O Modelo de Habitação Social das Ilhas Baleares, na Espanha, foi anunciado como o vencedor do OBEL Award de 2026. A honraria, que neste ciclo teve como tema "Systems' Hack" (ou hackeamento de sistemas), reconheceu a abordagem desenvolvida pelo economista Cris Ballester e pelo arquiteto Carles Oliver.
A tese central, conforme entrevista ao ArchDaily, é de que a qualidade do design é uma ferramenta indispensável para a coesão social. A frase que resume a filosofia é direta: "se você constrói habitação social feia, você cria problemas sociais", desafiando a noção de que moradia popular deve se ater apenas ao mínimo funcional.
Um hack no sistema, não na tecnologia
O "hack" proposto pelo modelo das Baleares não envolve um aplicativo ou uma nova tecnologia, mas uma reconfiguração das regras do jogo da habitação pública. A abordagem se baseia em seis pilares integrados: processos de aquisição, arquitetura, escolha de materiais, eficiência energética, modelo de posse e capacitação do setor público.
Na prática, isso significa pensar o projeto de forma holística. Em vez de otimizar apenas o custo da construção, o modelo busca gerar "valor adicional e conforto", considerando o ciclo de vida do edifício, o impacto ambiental dos materiais e a criação de espaços que promovam um senso de comunidade e dignidade.
O valor do desejável
A iniciativa espanhola ataca um problema crônico da habitação de interesse social em todo o mundo: a estigmatização. Ao focar em criar moradias que não são apenas acessíveis, mas também desejáveis, o modelo busca quebrar o ciclo de degradação e isolamento que frequentemente aflige esses empreendimentos.
Isso passa por decisões arquitetônicas que priorizam ventilação e iluminação natural, o uso de materiais locais de baixo impacto e a criação de espaços comuns que incentivem a interação. A premissa é que um ambiente bem projetado não é um luxo, mas um fator determinante para o sucesso social e econômico de seus residentes a longo prazo.

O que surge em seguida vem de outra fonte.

(** * Constellation Overwatch: durable event distribution

    A shallow embedding of the Go sources of the event-distribution core
    (pkg/shared, pkg/services/embedded-nats, pkg/services/workers,
    api/services/entity.service.go and the microlith entry point), with the
    properties of the design document stated over it.

    Conventions.
    - Go strings are [string]; [int64], [int32] and [time.Duration] are [Z]
      (a duration counts nanoseconds, as in package time).
    - A [float64] is carried as its 64-bit pattern; the code never computes
      with one.
    - Code that logs returns the lines it printed, oldest first, without the
      date prefix that package log adds.
    - The JetStream server is external to the repository.  It is represented
      by the state the calls used here can observe (the stream table, the
      consumer table and the messages it took) together with what it refuses
      for reasons of its own, which is left open. *)

From Stdlib Require Import ZArith Ascii String List Lia.
From stdpp Require Import base strings pretty gmap list.

Open Scope Z_scope.
Open Scope string_scope.
Open Scope list_scope.

(* ===================================================================== *)
(** ** fmt.Sprintf, for the verbs the sources use *)
(* ===================================================================== *)

Module Fmt.

(** An operand of [Sprintf]: a string (also an error, through its
    message), an integer or a slice of strings. *)
Inductive arg : Type :=
  | Str (s : string)
  | Int (z : Z)
  | Strs (l : list string).

(** [%v] of a []string: the elements between brackets, space separated. *)
Fixpoint spaced (l : list string) : string :=
  match l with
  | [] => ""
  | [s] => s
  | s :: rest => s +:+ " " +:+ spaced rest
  end.

Definition type_and_value (a : arg) : string :=
  match a with
  | Str s => "string=" +:+ s
  | Int z => "int=" +:+ pretty z
  | Strs l => "[]string=[" +:+ spaced l +:+ "]"
  end.

(** What one verb prints for one operand.  A verb applied to an operand of
    the wrong kind prints Go's [%!verb(type=value)] notice. *)
Definition verb (c : Ascii.ascii) (a : arg) : string :=
  match c, a with
  | "s"%char, Str s => s
  | "v"%char, Str s => s
  | "d"%char, Int z => pretty z
  | "v"%char, Int z => pretty z
  | "w"%char, Str s => s
  | "v"%char, Strs l => "[" +:+ spaced l +:+ "]"
  | _, _ => "%!" +:+ String c ("(" +:+ type_and_value a +:+ ")")
  end.

Fixpoint extra (args : list arg) : string :=
  match args with
  | [] => ""
  | [a] => type_and_value a
  | a :: rest => type_and_value a +:+ ", " +:+ extra rest
  end.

O prêmio joga luz sobre uma discussão fundamental, com ecos diretos no Brasil. O modelo das Baleares oferece um contraponto à visão puramente quantitativa do déficit habitacional, sugerindo que a solução não está apenas em construir mais, mas em construir melhor. A arquitetura, aqui, retoma seu papel como agente de transformação social.